▸ **Assignment**
In the records below, find the line with "intros Hr Ho Hj Hw He." and the line with "rewrite (write_block_sink_fails w"; return exactly those lines and every line between them.

Exercise data START

Lemma for_each_write_block_sink_fails (contents : string -> string)
    (pre post : list string) (p : string) (st : State) (j : nat) (e : exn) :
  (forall q, q ∈ pre ++ [p] -> read_text w q = Ok (contents q)) ->
  out_file st = Some [] ->
  j < 3 ->
  (forall k, k < 3 * List.length pre + j -> write_w w k = None) ->
  write_w w (3 * List.length pre + j) = Some e ->
  for_each (pre ++ p :: post) (write_block w) st =
    (Raise e,
     with_out_file st
       (Some (take_chunks (kept_w w)
                (blocks_chunks contents pre ++ take (S j) (block_chunks p (contents p)))))).
Proof.
  intros Hr Ho Hj Hw He.
  rewrite for_each_app. unfold bind at 1.
  rewrite (for_each_write_block_ok contents pre st []);
    [|intros q Hq; apply Hr; apply elem_of_app; left; exact Hq|exact Ho
     |intros k Hk; apply Hw; cbn [List.length] in Hk; lia].
  cbn [app for_each]. unfold bind at 1.
  rewrite (write_block_sink_fails w p (contents p) _ (blocks_chunks contents pre) j e);
    [reflexivity| |reflexivity|exact Hj| |].
  - apply Hr. apply elem_of_app. right. left.
  - intros k Hk. apply Hw. rewrite blocks_chunks_length in Hk. lia.
  - rewrite blocks_chunks_length. exact He.
Qed.

Lemma for_each_write_block_read_fails (contents : string -> string)
    (pre post : list string) (p : string) (st : State) (e : exn) :
  (forall q, q ∈ pre -> read_text w q = Ok (contents q)) ->
  read_text w p = Raise e -> is_OSError e = true ->
  out_file st = Some [] ->
  (forall k, k <= 3 * List.length pre -> write_w w k = None) ->
  for_each (pre ++ p :: post) (write_block w) st =
    (Raise TypeError,
     with_out_file (with_log st [read_error_line e p])
       (Some (blocks_chunks contents pre
                ++ [seperator +:+ p +:+ newline +:+ seperator]))).
Proof.
  intros Hr Hp He Ho Hw.
  rewrite for_each_app. unfold bind at 1.
  rewrite (for_each_write_block_ok contents pre st []);
    [|exact Hr|exact Ho|intros k Hk; apply Hw; cbn [List.length] in Hk; lia].
  cbn [app for_each]. unfold bind at 1.
  rewrite (write_block_read_fails w p e _ (blocks_chunks contents pre));
    [reflexivity|exact Hp|exact He|reflexivity|].
  apply Hw. rewrite blocks_chunks_length. lia.
Qed.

Exercise data END

▸ **Answer to this task**
  intros Hr Ho Hj Hw He.
  rewrite for_each_app. unfold bind at 1.
  rewrite (for_each_write_block_ok contents pre st []);
    [|intros q Hq; apply Hr; apply elem_of_app; left; exact Hq|exact Ho
     |intros k Hk; apply Hw; cbn [List.length] in Hk; lia].
  cbn [app for_each]. unfold bind at 1.
  rewrite (write_block_sink_fails w p (contents p) _ (blocks_chunks contents pre) j e);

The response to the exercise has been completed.